Violence stopping women from fully participating in the electoral processes in Zimbabwe

Lovemore Lubinda

The Election Resource Centre (ERC) has castigated politically motivated violence and intimidation as the major drawback for the full participation of women in the national electoral processes.

In a statement as Zimbabwe joins the global community commemorating 16 days of Activism Against Gender Based Violence, ERC says politically motivated violence and intimidation is usually ignored when celebrating the 16 days.

“More so, 36 years after Zimbabwe attained independence in 1980, elections still symbolise brutality, and the situation is worse for women,” reads part of the statement.

ERC adds that women largely remain the major victims of the violent nature of the electoral processes in the country which has resulted in the negative participation of women. They bear the blunt of politically motivated violence as they are physically, emotionally, and sexually attacked, adding that women take care of their injured husbands and children due to this ill.

“Disenfranchisement of women’s participation in politics and elections either as contestants, activists, or political party supporters is exacerbated by the unresolved violent confrontations of the 2008 elections and intimidation in 2013 which have continued to haunt men and women alike, curtailing the meaningful participation of women,” adds the statement.

ERC has called upon all stakeholders to not only speak against violence, but also look for ways of confronting the militarism that has systematically defined politics and elections in Zimbabwe. The centre says the absence of political will by election stakeholders to ensure the creation of a peaceful environment is a threat to women’s participation in the next elections in 2018.

“The current farce, therefore does nothing, to give people assurance that their active participation in politics is not a way of inviting trouble to their door steps as they see perpetrators roaming the streets freely,” it adds.

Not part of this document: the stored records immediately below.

(* ===== verification/Prelude.v ===== *)
(** * forward: the secrets broker and the forward services

    A verification of the repository's own logic: the secrets broker and its
    client of [crates/secrets], the process containment, wire protocol and
    hardening they share with [crates/forward], and of [crates/forward] the
    daemon, the callback bridge and leases, the browser grants with their
    ceremony, feed and relay, the smart-card and audio channels, the file
    preview, the doctor and the start of both commands that stay.

    ** The program

    [secretsd] holds human-tier secrets encrypted to a hardware token.  A
    client asks for a key over a Unix socket; the broker resolves who is
    asking (a session token bound to a process tree, or a terminal), queues
    the request, and one worker runs sops, which waits for a touch.  What was
    decrypted is cached per scope and key for a while; LOCK drops everything.
    AUTHORIZE runs the same ceremony for a capability and yields a receipt
    that [forward serve] redeems once.  The [secrets] command reads both tiers
    (agent files decrypt without a touch) and edits them under one lock.

    [forward serve] on the devbox keeps a browser grant, alive only under the
    broker authority it was redeemed under, feeds its token to the laptop, and
    runs a relay whose connections it passes on only for processes of the
    session that asked.  Its callback bridge reaches loopback ports a local
    process armed or holds, and its preview serves files to the peer.  The
    laptop's daemon decides by allowlist and rate which URLs it opens, leases
    the callback ports of a URL to the devbox that sent it, and relays browser
    traffic that presents a fed token.  Both ends carry PC/SC and PulseAudio
    between a Unix socket of the devbox and one of the laptop, and [forward
    doctor] probes every channel from outside.

    ** Files

    Shared:
    - [Prelude]: results with the meaning of [?], machine widths, monotonic
      time, vectors, the [bool_to_prop] and [case_bool] tactics, the [broker]
      hint database, lemmas on lists.
    - [Text]: bytes and text, splitting, UTF-8, the integer parser and printer.
    - [Paths]: [std::path] on Unix.

    The broker ([crates/secrets], [crates/proto], [crates/containment]):
    - [Wire]: [crates/proto] (error codes, authority event, response parser and
      socket reader, handshake).
    - [Request]: [secrets/src/proto] (request grammar, response printer), the
      client's frame builder and [forward/src/secretsd/reply.rs].
    - [Secret]: [secret.rs], [capability.rs], [grants/token.rs], [hygiene/hex.rs].
    - [Containment]: [crates/containment]; [Module Pinned] is [pinned.rs],
      [Module Anchored] is [anchored.rs].
    - [Store]: [store.rs], over a file system given as a record of functions.
    - [Grants]: [grants/registry.rs] and, in [Module Table], [grants/table.rs];
      the class [PeerContainment] is what it needs of containment, and the
      pinned walk discharges it.
    - [Requests]: the approval queue of [requests/].
    - [Receipts]: [receipts.rs] and, in [Module CapabilityGrants],
      [capability_grants.rs].
    - [Broker]: the state behind the mutex of [server.rs] and every critical
      section of [server/dispatch*], [approval.rs] and [worker.rs].
    - [System]: connection threads, the worker and all their interleavings.
    - [Ledger]: outstanding receipts counted against touches, section by section.
    - [Decrypt]: [decrypt.rs] and [decrypt/classify.rs].
    - [Server]: framing, lane choice, the listener's node check, subscribers and
      the sanitizing of logged text.
    - [RequestLog]: the event each request leaves in the log, and what [Debug] shows
      of requests and outcomes ([server.rs], [proto/request.rs]).
    - [Lanes]: the worker pools behind the lanes of [server.rs] and the listener
      of [server/listener.rs], with socket activation.
    - [Setup]: [config.rs], [daemon.rs], [hygiene/src/hardening.rs] and the
      socket path of [proto/src/client.rs].
    - [Tiers]: the client's reading side, [client/agent.rs], [human.rs],
      [cli/context.rs], [cli/naming.rs], [status.rs], [status/provenance.rs].
    - [Edit]: the client's writing side, [client/edit.rs] and [client/edit/];
      [Module Scratch] is [edit/plaintext.rs].
    - [Commands]: every command of the client from its parsed form to what it
      writes and executes ([client/cli/context.rs], [cli/control.rs],
      [sources.rs], [error/display.rs], [proto/src/client.rs]).

    The devbox and the laptop ([crates/forward]):
    - [Peers]: [config.rs], [config/peers.rs] and [peer.rs].
    - [Bridge]: [bridge/armed.rs], [holder.rs], [port_policy.rs],
      [arm_request.rs], [limit.rs].
    - [Holders]: the holder process and arming from the command line,
      [bridge/hold.rs] and [bridge/arming.rs], against the bridge's end.
    - [Gates]: the accept loops in front of the bridge ([bridge/listener.rs]) and
      of the browser relay channel ([browser.rs]), with [refusal.rs].
    - [Channels]: [pcsc.rs], [pcsc/], [pulse.rs] and [pulse/].
    - [BrowserGrants]: [browser/grant.rs] and [grant/].
    - [Policy]: [policy.rs] and [ratelimit.rs].
    - [Leases]: [callback.rs], [callback/lease.rs], [callback/listener.rs].
    - [Daemon]: [daemon.rs] with its accept loop, [daemon/], [request.rs],
      [send.rs], [localhost.rs], [opener.rs], [process.rs], [port.rs].
    - [Handlers]: the connection threads of [daemon.rs] in every interleaving.
    - [Feed]: [browser.rs], [browser/feed.rs], [feed/], [push.rs], [token.rs] and
      the boot clock of [hygiene/src/clock.rs].
    - [Transport]: [secretsd.rs], [secretsd/transport.rs] and
      [browser/subscription.rs].
    - [Ceremony]: [browser/request/] and [grant.rs].
    - [EndToEnd]: the broker with its subscriber hub and instance, the
      subscription worker, the grant socket and the registry as one system; a
      move is one step of one of them, and what they exchange is text.
    - [Sockets]: [Module Bind] is [socket.rs], [Module Place] is
      [browser/relay/spawn.rs] and the relay's check of what it inherited,
      [Module Owner] is [browser/peer/socket.rs].
    - [Relay]: [browser/relay.rs], [browser/request/server/control.rs]; [Module
      Fdpass] is [fdpass.rs] and [Module Pipe] is [pipe.rs].
    - [Preview]: [serve.rs], [serve/], [render.rs] and [target.rs].
    - [Doctor]: [doctor.rs] and [doctor/].
    - [Startup]: [main.rs], [daemon.rs]'s [run] and the spawning of every service,
      as a monad of its own over what the machine answers.

    ** What is shown

    - The broker as a whole ([System], [Lanes], [RequestLog]; C1 to C3, C8, C16 to
      C19): over every interleaving from daemon start, released bytes were
      installed for that scope and key since the last LOCK, a decrypt begun
      before a LOCK installs nothing after it, each receipt is paid for by its
      own touch, lifetimes are capped, a wait ends at its deadline with TIMEOUT
      and for good, a LOCK or DENY that has come when its connection is accepted
      waits for no other lane, and the log accounts for what was released
      without a byte of it.
    - Browser grants from the touch to the bytes (C4 to C7, C9, C14, C15, C29):
      with the broker, the wire, the subscription and the registry as one
      system, the grants held are covered by touches since the last LOCK; a
      grant is made only when the broker's authority holds before and
      after the laptop took the token, a LOCK or an outage of the broker ends
      it, the sockets of its sessions are shut by the calls that follow its
      removal, and the laptop relays only for a token its own devbox fed, past
      the grant's end by no more than the time the token's line was on the way
      and a second.
    - Ports (C10 to C12, C28, C30): the bridge reaches a port only on behalf of a
      local process, a holder's dials stay in step with the bridge's, a served
      port stays with the devbox it was leased to, and both ends agree on a
      URL's ports.
    - Channels and gates (C26, C27, C31): what one side of a channel sent is
      what the other receives, strangers cost a gate nothing, and the doctor
      reads back what the gates answer (for the relay, while its upstream
      answers with a status line).
    - Opening and previewing (C13, C32, C33): over any interleaving of the
      daemon's handlers nothing opens unless the policy or the user says so,
      files are served to the peer alone, and the link [to_url] makes for a
      file that is not Markdown is answered with its bytes.
    - The client (C20 to C23, C39): apart from the editing commands only the two
      made for it reveal values, a program starts with all values or not at
      all, edits of both tiers never put a key in both and never deadlock, and a
      key in both tiers is refused by [get] and by injection and marked by
      [list].
    - Start-up (C24, C25, C40): both daemons serve only hardened and configured,
      every socket where the configuration says.
    - The tables and checks of the broker (C34 to C38): the grant table as a
      finite map, single flight, ancestry checks, the decrypt and its end.

    Further lemmas show what goes against the code's intent: among them
    [Edit.stale_names_duplicate_key], [Edit.Scratch.failed_editor_leaves_plaintext],
    [Setup.socket_agreement], [Tiers.status_sees_any_session],
    [Feed.relay_token_read], [Daemon.opened_without_opener],
    [Ceremony.long_ttl_wastes_touch], [System.grants_listing_unreadable],
    [Doctor.dead_upstream_reads_up],
    [Containment.anchor_reach_gap] and [Requests.fail_overwrites_denied].

    ** Modelling choices

    Instants and durations are nanoseconds in [Z] with the bounds of the Rust
    types; identifiers and epochs saturate or wrap at 64 bits as in the source,
    and theorems about runs assume fewer than [u64::MAX] steps where a counter
    must not wrap; [EndToEnd] assumes fewer than 10^15 moves, because an event
    with a longer epoch than that does not fit the subscriber's 64-byte read, and
    that the broker's random instances are distinct.  The decimal printer has fuel for 20 digits, which is enough
    for a [u64].  Loops over input run on a script of what the kernel would
    return (chunks, bytes, polls), so their recursion is structural; an
    unfinished script is a separate result, and the termination theorems show
    which scripts finish.  The audit value's popping loop has the length of the
    value as fuel, one pop per character, and the scrubbing loop the length of
    the file.  A function that takes a mutex or a file lock several times is
    several steps; everything between two lock operations is one step.  A file
    lock blocks every other open description of its directory, the holder's own
    included.  Ending browser grants takes them from the tables in one step and
    leaves its shutdown calls, which come after the locks are dropped, as an
    ending under way: each call is a step of its own ([BrowserGrants.shut]) that
    anything may precede, and [BrowserGrants.call] is an operation with its calls
    made.  Accepting a connection shows an error, nothing yet or the bytes that
    have come, and the lane follows from these.
    Processes (sops, an editor, an opener, a notifier) are what they return;
    third-party parsers ([url], [toml], percent coding, MIME, Markdown, IP
    literals) are parameters, with the laws a theorem needs of them as named
    hypotheses that an instance satisfies.

    Starting is sequential: a service on a thread of its own has got as far as
    its accept loop, or failed, before the next is started.  The handlers of
    the daemon, the bridge, the relay, the channels and the broker interleave.

    ** Not modelled

    Sockets, threads and processes themselves beyond what they return, the
    texts of logging other than the request log, zeroization, and the grammar
    of command lines, which [clap] derives.  What is left of the source is
    imports, accessors and constructors that only store their arguments, and
    code for tests. *)

From stdpp Require Import prelude strings list.
From Stdlib Require Import ZArith Lia Ascii.

(** * Rust results

    [Result<T, E>] of the source.  The bind instance gives stdpp's
    [x ← e; k] notation the meaning of the [?] operator. *)
Inductive result (E A : Type) : Type :=
| Ok (a : A)
| Err (e : E).
Arguments Ok {E A} a.
Arguments Err {E A} e.

#[global] Instance result_ret {E} : MRet (result E) := λ A a, Ok a.
#[global] Instance result_fmap {E} : FMap (result E) := λ A B f m,
  match m with Ok a => Ok (f a) | Err e => Err e end.
#[global] Instance result_bind {E} : MBind (result E) := λ A B f m,
  match m with Ok a => f a | Err e => Err e end.

#[global] Instance result_eq_dec {E A} `{EqDecision E, EqDecision A} :
  EqDecision (result E A).
Proof. solve_decision. Defined.

(** [Option::ok_or]. *)
Definition ok_or {E A} (e : E) (o : option A) : result E A :=
  match o with Some a => Ok a | None => Err e end.

(** [Result::is_ok_and]. *)
Definition is_ok_and {E A} (p : A → bool) (r : result E A) : bool :=
  match r with Ok a => p a | Err _ => false end.

(** [Option::is_some_and] and [Option::is_some]. *)
Definition is_some_and {A} (p : A → bool) (o : option A) : bool :=
  match o with Some a => p a | None => false end.

Definition is_some {A} (o : option A) : bool := is_some_and (λ _, true) o.
(* ===== verification/Wire.v ===== *)
(** The shared wire protocol: [crates/proto].

    The error codes with their wire tokens, the authority event, the
    [--ttl] grammar, the client's response parser and response reader, the
    handshake and the request validity check. *)

From stdpp Require Import prelude strings list.
From Stdlib Require Import ZArith Lia Ascii.
From S2P Require Import Prelude Text.

Local Open Scope string_scope.

Definition PROTOCOL_VERSION : Z := 4.
Definition MAX_FRAME_BYTES : Z := 4096.
Definition SUBSCRIBE_VERB : string := "SUBSCRIBE".
Definition SUBSCRIBER_CAPACITY_RESPONSE : string :=
  "ERR SUBSCRIBER_CAPACITY" +:+ String newline "".

(** * Error codes *)
Inductive ErrCode : Type :=
| BadRequest | UnknownOp | VersionMismatch | UnknownToken | NoScope | AgentTty
| ForeignCaller | NotHumanKey | AmbiguousKey | Denied | Timeout
| YubikeyUnreachable | TooManyPending | Internal.

#[global] Instance ErrCode_eq_dec : EqDecision ErrCode.
Proof. solve_decision. Defined.

Definition wire (e : ErrCode) : string :=
  match e with
  | BadRequest => "BAD_REQUEST"
  | UnknownOp => "UNKNOWN_OP"
  | VersionMismatch => "VERSION_MISMATCH"
  | UnknownToken => "UNKNOWN_TOKEN"
  | NoScope => "NO_SCOPE"
  | AgentTty => "AGENT_TTY"
  | ForeignCaller => "FOREIGN_CALLER"
  | NotHumanKey => "NOT_HUMAN_KEY"
  | AmbiguousKey => "AMBIGUOUS_KEY"
  | Denied => "DENIED"
  | Timeout => "TIMEOUT"
  | YubikeyUnreachable => "YUBIKEY_UNREACHABLE"
  | TooManyPending => "TOO_MANY_PENDING"
  | Internal => "INTERNAL"
  end.

Definition parse_wire (token : string) : option ErrCode :=
  if bool_decide (token = "BAD_REQUEST") then Some BadRequest else
  if bool_decide (token = "UNKNOWN_OP") then Some UnknownOp else
  if bool_decide (token = "VERSION_MISMATCH") then Some VersionMismatch else
  if bool_decide (token = "UNKNOWN_TOKEN") then Some UnknownToken else
  if bool_decide (token = "NO_SCOPE") then Some NoScope else
  if bool_decide (token = "AGENT_TTY") then Some AgentTty else
  if bool_decide (token = "FOREIGN_CALLER") then Some ForeignCaller else
  if bool_decide (token = "NOT_HUMAN_KEY") then Some NotHumanKey else
  if bool_decide (token = "AMBIGUOUS_KEY") then Some AmbiguousKey else
  if bool_decide (token = "DENIED") then Some Denied else
  if bool_decide (token = "TIMEOUT") then Some Timeout else
  if bool_decide (token = "YUBIKEY_UNREACHABLE") then Some YubikeyUnreachable else
  if bool_decide (token = "TOO_MANY_PENDING") then Some TooManyPending else
  if bool_decide (token = "INTERNAL") then Some Internal else
  None.

(** * Authority events *)
Definition authority_event (instance : string) (epoch : Z) : string :=
  "EPOCH " +:+ to_string epoch +:+ " instance=" +:+ instance +:+ String newline "".

Definition parse_authority_event (line : string) : option (string * Z) :=
  body ← strip_prefix line "EPOCH ";
  '(epoch, instance) ← split_once " instance=" body;
  instance ← strip_suffix instance (String newline "");
  if is_empty epoch
     || negb (all_bytes is_ascii_digit epoch)
     || is_empty instance
     || negb (all_bytes is_ascii_graphic instance)
  then None
  else n ← parse_unsigned u64_max epoch; Some (instance, n).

The 16 days therefore presents an opportunity to reflect on the fact that electoral democracy  make the most sense if all or a significant cross section of the society is allowed to participate and make its constituent voice heard- says ERC.

In a related development Zimbabwe Human Rights Association (ZIMRIGHTS) has also added its voice in a statement marking the same event that violence is a threat to women’s social progress.

Over the years, elections in Zimbabwe have been marred by politically motivated violence, which have seen main political parties in the country trading accusations. While opposition political parties cry foul that ZANU PF is responsible of the violence, the ruling party denies the charge, saying it is the opposition who are the instigators of the violence.

Most recently violent clashes rocked the Norton by-elections which was eventually won by Temba Mliswa, an independent candidate.

Meanwhile, the Zimbabwe Demographic Survey 2016, reveals worrying statistics which shows that 47 percent of women had suffered domestic violence, which demean them and their social participation in developmental processes.

16 days of Activism Against Gender Based Violence is an international campaign against violence on women and girls.